Task details
Out of the material that follows, write out exactly the lines from the line with "Lemma call_headers u" to the line with "(** The portal", both ends included, and no others.

Exercise data
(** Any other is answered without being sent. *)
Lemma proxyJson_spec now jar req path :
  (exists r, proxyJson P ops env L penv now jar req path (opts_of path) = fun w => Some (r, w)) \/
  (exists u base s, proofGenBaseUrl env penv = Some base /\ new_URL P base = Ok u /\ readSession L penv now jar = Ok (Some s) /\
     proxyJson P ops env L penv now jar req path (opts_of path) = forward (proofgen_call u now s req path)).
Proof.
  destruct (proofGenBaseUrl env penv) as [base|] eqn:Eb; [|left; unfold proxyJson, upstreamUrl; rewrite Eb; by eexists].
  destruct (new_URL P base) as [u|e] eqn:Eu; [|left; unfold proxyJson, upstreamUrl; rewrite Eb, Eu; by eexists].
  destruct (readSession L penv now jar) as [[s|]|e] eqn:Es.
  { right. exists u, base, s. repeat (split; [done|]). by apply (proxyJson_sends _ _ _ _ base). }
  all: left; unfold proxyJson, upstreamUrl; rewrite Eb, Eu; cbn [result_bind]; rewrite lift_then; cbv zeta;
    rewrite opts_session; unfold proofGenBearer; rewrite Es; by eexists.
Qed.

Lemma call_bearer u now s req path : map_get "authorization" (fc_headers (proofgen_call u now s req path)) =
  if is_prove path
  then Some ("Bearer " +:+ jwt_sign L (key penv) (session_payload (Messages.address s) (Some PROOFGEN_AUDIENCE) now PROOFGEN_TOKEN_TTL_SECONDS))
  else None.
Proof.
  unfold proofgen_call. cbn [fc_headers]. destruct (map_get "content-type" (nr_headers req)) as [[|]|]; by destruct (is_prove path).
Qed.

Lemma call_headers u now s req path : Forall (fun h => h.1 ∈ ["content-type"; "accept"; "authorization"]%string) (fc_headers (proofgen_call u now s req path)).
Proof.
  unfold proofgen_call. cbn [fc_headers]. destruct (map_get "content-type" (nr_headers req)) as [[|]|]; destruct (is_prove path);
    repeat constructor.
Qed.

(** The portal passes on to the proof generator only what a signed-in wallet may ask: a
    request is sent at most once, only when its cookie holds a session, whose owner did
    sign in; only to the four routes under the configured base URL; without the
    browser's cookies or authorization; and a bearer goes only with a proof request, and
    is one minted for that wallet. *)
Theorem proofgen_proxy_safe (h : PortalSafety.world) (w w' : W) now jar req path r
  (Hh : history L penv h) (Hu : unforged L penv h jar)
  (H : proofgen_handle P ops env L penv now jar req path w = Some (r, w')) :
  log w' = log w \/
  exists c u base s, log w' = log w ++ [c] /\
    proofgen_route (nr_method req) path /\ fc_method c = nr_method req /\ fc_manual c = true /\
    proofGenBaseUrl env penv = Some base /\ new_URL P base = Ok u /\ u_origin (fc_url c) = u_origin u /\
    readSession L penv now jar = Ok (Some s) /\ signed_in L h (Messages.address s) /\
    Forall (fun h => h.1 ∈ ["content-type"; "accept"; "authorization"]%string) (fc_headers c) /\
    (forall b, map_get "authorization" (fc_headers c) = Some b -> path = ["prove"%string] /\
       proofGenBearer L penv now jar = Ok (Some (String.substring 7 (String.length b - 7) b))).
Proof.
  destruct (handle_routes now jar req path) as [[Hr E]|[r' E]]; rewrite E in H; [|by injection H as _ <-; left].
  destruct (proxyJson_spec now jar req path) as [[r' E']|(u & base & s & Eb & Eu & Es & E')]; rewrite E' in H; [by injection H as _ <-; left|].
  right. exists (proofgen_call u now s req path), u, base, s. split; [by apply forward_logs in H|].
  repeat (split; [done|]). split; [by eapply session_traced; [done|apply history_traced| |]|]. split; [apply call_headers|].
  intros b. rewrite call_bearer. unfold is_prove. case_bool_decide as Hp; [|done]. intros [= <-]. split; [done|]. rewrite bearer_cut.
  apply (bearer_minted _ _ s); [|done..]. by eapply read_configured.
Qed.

Finished exercise
Lemma call_headers u now s req path : Forall (fun h => h.1 ∈ ["content-type"; "accept"; "authorization"]%string) (fc_headers (proofgen_call u now s req path)).
Proof.
  unfold proofgen_call. cbn [fc_headers]. destruct (map_get "content-type" (nr_headers req)) as [[|]|]; destruct (is_prove path);
    repeat constructor.
Qed.

(** The portal passes on to the proof generator only what a signed-in wallet may ask: a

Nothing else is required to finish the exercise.